=== Instructions for the task ===
When you reach the line containing "(nodes p) l)" in the entries below, start writing out each line exactly, and stop after the line containing "Definition room (ns".

=== Input data ===
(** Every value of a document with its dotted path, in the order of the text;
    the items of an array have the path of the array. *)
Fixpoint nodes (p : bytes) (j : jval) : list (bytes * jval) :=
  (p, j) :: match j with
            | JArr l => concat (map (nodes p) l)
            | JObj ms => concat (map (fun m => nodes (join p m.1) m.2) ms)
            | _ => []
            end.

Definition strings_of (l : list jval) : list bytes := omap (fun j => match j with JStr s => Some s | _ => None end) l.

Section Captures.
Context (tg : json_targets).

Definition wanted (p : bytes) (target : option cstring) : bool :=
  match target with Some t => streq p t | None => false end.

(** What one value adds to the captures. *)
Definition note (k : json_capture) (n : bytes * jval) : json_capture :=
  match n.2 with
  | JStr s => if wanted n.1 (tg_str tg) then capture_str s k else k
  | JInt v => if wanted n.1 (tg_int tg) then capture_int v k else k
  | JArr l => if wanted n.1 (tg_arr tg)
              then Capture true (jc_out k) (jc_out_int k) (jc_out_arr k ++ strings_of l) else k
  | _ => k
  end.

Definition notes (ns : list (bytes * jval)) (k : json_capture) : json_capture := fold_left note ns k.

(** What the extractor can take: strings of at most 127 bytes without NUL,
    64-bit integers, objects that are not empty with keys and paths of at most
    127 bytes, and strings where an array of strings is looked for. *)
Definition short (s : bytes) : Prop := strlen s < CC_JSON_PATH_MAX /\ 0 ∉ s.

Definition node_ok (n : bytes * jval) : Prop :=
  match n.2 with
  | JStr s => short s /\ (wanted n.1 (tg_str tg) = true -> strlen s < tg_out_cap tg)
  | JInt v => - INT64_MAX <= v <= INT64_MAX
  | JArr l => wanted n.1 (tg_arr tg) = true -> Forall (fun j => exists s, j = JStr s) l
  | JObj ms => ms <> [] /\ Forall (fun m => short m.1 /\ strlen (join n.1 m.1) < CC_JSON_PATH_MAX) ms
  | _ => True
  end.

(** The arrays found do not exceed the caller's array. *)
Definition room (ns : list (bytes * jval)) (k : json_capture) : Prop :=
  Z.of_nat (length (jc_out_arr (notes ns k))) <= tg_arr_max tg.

=== Output ===
            | JArr l => concat (map (nodes p) l)
            | JObj ms => concat (map (fun m => nodes (join p m.1) m.2) ms)
            | _ => []
            end.

Definition strings_of (l : list jval) : list bytes := omap (fun j => match j with JStr s => Some s | _ => None end) l.

Section Captures.
Context (tg : json_targets).

Definition wanted (p : bytes) (target : option cstring) : bool :=
  match target with Some t => streq p t | None => false end.

(** What one value adds to the captures. *)
Definition note (k : json_capture) (n : bytes * jval) : json_capture :=
  match n.2 with
  | JStr s => if wanted n.1 (tg_str tg) then capture_str s k else k
  | JInt v => if wanted n.1 (tg_int tg) then capture_int v k else k
  | JArr l => if wanted n.1 (tg_arr tg)
              then Capture true (jc_out k) (jc_out_int k) (jc_out_arr k ++ strings_of l) else k
  | _ => k
  end.

Definition notes (ns : list (bytes * jval)) (k : json_capture) : json_capture := fold_left note ns k.

(** What the extractor can take: strings of at most 127 bytes without NUL,
    64-bit integers, objects that are not empty with keys and paths of at most
    127 bytes, and strings where an array of strings is looked for. *)
Definition short (s : bytes) : Prop := strlen s < CC_JSON_PATH_MAX /\ 0 ∉ s.

Definition node_ok (n : bytes * jval) : Prop :=
  match n.2 with
  | JStr s => short s /\ (wanted n.1 (tg_str tg) = true -> strlen s < tg_out_cap tg)
  | JInt v => - INT64_MAX <= v <= INT64_MAX
  | JArr l => wanted n.1 (tg_arr tg) = true -> Forall (fun j => exists s, j = JStr s) l
  | JObj ms => ms <> [] /\ Forall (fun m => short m.1 /\ strlen (join n.1 m.1) < CC_JSON_PATH_MAX) ms
  | _ => True
  end.

(** The arrays found do not exceed the caller's array. *)
Definition room (ns : list (bytes * jval)) (k : json_capture) : Prop :=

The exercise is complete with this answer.